AstraZeneca said Thursday that it is withdrawing its application for approval of its COVID-19 vaccine in Switzerland because the country's medical regulator wanted to restrict its use to people over age 50.
Switzerland has cleared the BioNTech-Pfizer, Moderna and Johnson & Johnson vaccines for use. However, national medical regulator Swissmedic hadn't yet granted marketing authorization for the AstraZeneca vaccine.
The British-Swedish pharmaceutical company said that, since it started rolling submissions for authorization in Switzerland in October 2020, it “has been in close communication with the regulator and has continuously provided the requested study results and other pertinent information and documents.”

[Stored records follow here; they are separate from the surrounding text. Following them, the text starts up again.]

(** * CHAMP Kd estimation: a shallow embedding of [champ/kd.py]

    The module fits dissociation constants (Kd) to fluorescence intensities
    measured over a titration series.  This development embeds the two
    classes of the module, [KdFitIA] (the estimation engine) and [IAKdData]
    (the reader of its result files), and proves properties of them.

    Conventions of the embedding.
    - The module is Python 3 code (it contains an f-string and the package
      declares Python 3.7): [print] is a function that returns [None] and
      [map] returns an iterator.  Both facts are part of the model.
    - Numbers come in two layers.  The estimation engine and the reader
      are embedded with floats read as real numbers ([R]); rounding,
      overflow, infinities and NaN are outside that layer, whose theorems
      concern exceptions, the order of effects, dictionaries, lists and
      text.  The functions whose result is a computed number ([theta],
      [Iobs] and the 90% test of [find_Imax], the two ABA helpers) are
      embedded a second time over IEEE 754 binary64 numbers, in the module
      [Binary64], and what is proved of their values is proved there.
    - Exceptions are values: a computation returns [res A], either [Ok a] or
      [Raise e].  Output on stdout is threaded explicitly where the code
      prints.
    - Collaborators that are not part of the module (scipy, numpy's random
      generator, the intensity array [IA], the helpers [misc] and
      [seqtools], the builtins [float] and [str] on floats) are fields of
      interface classes; the code is embedded over any implementation. *)

From Stdlib Require Import Floats.
From Stdlib Require Import Reals Lra Lia List String Ascii Bool FunctionalExtensionality.
From stdpp Require Import base option list strings pretty gmap.
Import ListNotations.
Open Scope string_scope.

(** ** A fragment of the Python runtime *)

Inductive exn : Type :=
| AssertionError (msg : option string)
| AttributeError (msg : string)
| TypeError (msg : string)
| ValueError
| IndexError
| KeyError (key : string)
| StopIteration
| ZeroDivisionError.

Inductive res (A : Type) : Type :=
| Ok (a : A)
| Raise (e : exn).
Arguments Ok {A} a.
Arguments Raise {A} e.

Definition res_bind {A B : Type} (f : A → res B) (m : res A) : res B :=
  match m with
  | Ok a => f a
  | Raise e => Raise e
  end.

#[global] Instance res_ret : MRet res := @Ok.
#[global] Instance res_mbind : MBind res := @res_bind.

Definition py_assert (b : bool) (msg : option string) : res unit :=
  if b then Ok tt else Raise (AssertionError msg).

(** [l[i]] for a non-negative index. *)
Definition py_index {A : Type} (l : list A) (i : nat) : res A :=
  match l !! i with
  | Some a => Ok a
  | None => Raise IndexError
  end.

(** [d[k]] on a dict with string keys. *)
Definition py_getitem {A : Type} (d : gmap string A) (k : string) : res A :=
  match d !! k with
  | Some a => Ok a
  | None => Raise (KeyError k)
  end.

(** [d[k]] on a dict keyed by a pair of names. *)
Definition py_getitem2 {A : Type} (d : gmap (string * string) A) (k : string * string) : res A :=
  match d !! k with
  | Some a => Ok a
  | None => Raise (KeyError ("('" +:+ k.1 +:+ "', '" +:+ k.2 +:+ "')"))
  end.

(** [enumerate(l)]. *)
Definition enumerate {A : Type} (l : list A) : list (nat * A) := zip (seq 0 (length l)) l.

(** [for x in l: body], the body run for its outcome on an accumulator. *)
Fixpoint py_for {A S : Type} (body : S → A → res S) (l : list A) (s : S) : res S :=
  match l with
  | [] => Ok s
  | a :: l' => s' ← body s a; py_for body l' s'
  end.

(** [[f(x) for x in l]] where [f] may raise. *)
Fixpoint py_comprehension {A B : Type} (f : A → res B) (l : list A) : res (list B) :=
  match l with
  | [] => Ok []
  | a :: l' => b ← f a; bs ← py_comprehension f l'; Ok (b :: bs)
  end.

(** *** Strings

    Strings are sequences of code points below 256. *)

Definition LF : ascii := ascii_of_nat 10.
Definition TAB : ascii := ascii_of_nat 9.
Definition nl : string := String LF "".
Definition tab : string := String TAB "".

(** [str.isspace] on one character: the whitespace of Python 3 strings. *)
Definition is_space (c : ascii) : bool :=
  let n := nat_of_ascii c in
  ((9 <=? n) && (n <=? 13) || (28 <=? n) && (n <=? 32) || (n =? 133) || (n =? 160))%nat.

Definition is_empty (s : string) : bool :=
  match s with "" => true | String _ _ => false end.

(** [s.startswith(p)]. *)
Definition startswith (s p : string) : bool := String.prefix p s.

Fixpoint lstrip (s : string) : string :=
  match s with
  | "" => ""
  | String c s' => if is_space c then lstrip s' else s
  end.

Fixpoint rstrip (s : string) : string :=
  match s with
  | "" => ""
  | String c s' =>
      let r := rstrip s' in
      if (is_space c && is_empty r)%bool then "" else String c r
  end.

(** [s.strip()]. *)
Definition strip (s : string) : string := rstrip (lstrip s).

Definition cons_nonempty (w : string) (ws : list string) : list string :=
  if is_empty w then ws else w :: ws.

(** The run of non-space characters [s] starts with, and the fields after it. *)
Fixpoint fields (s : string) : string * list string :=
  match s with
  | "" => ("", [])
  | String c s' =>
      let '(w, ws) := fields s' in
      if is_space c then ("", cons_nonempty w ws) else (String c w, ws)
  end.

(** [s.split()]: the maximal runs of non-space characters. *)
Definition split_ws (s : string) : list string :=
  let '(w, ws) := fields s in cons_nonempty w ws.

AstraZeneca said it has now “decided not to pursue the marketing authorization for its COVID-19 vaccine in Switzerland. This decision is based on Swissmedic’s requirement to restrict the indication to people 50 years and above.”
Swissmedic acknowledged AstraZeneca’s decision in a brief statement. “This means that there are currently no new authorization applications pending for COVID-19 vaccines in Switzerland,” it said.
Switzerland is not a member of the European Union, whose medical regulator approved the AstraZeneca vaccine earlier this year. Authorities in some European countries later recommended that it be used primarily in older age groups after it was linked to extremely rare blood clots, mostly in younger people.
AstraZeneca noted in its statement that “there are established treatment protocols for the optimal management” of such cases and that its COVID-19 vaccine has been granted a conditional marketing or emergency use authorization in more than 80 countries.
The vaccine “is generally well tolerated in adults 18 years and above” and “has been shown to be effective against all severities of COVID-19, across current variants of concern and all adult age groups,” the company said.
The AstraZeneca vaccine hasn't yet been approved for use in the United States. The drugmaker said in July that it had decided to ask the U.S. Food and Drug Administration for full regulatory approval, rather than the fast-track emergency use authorization originally anticipated.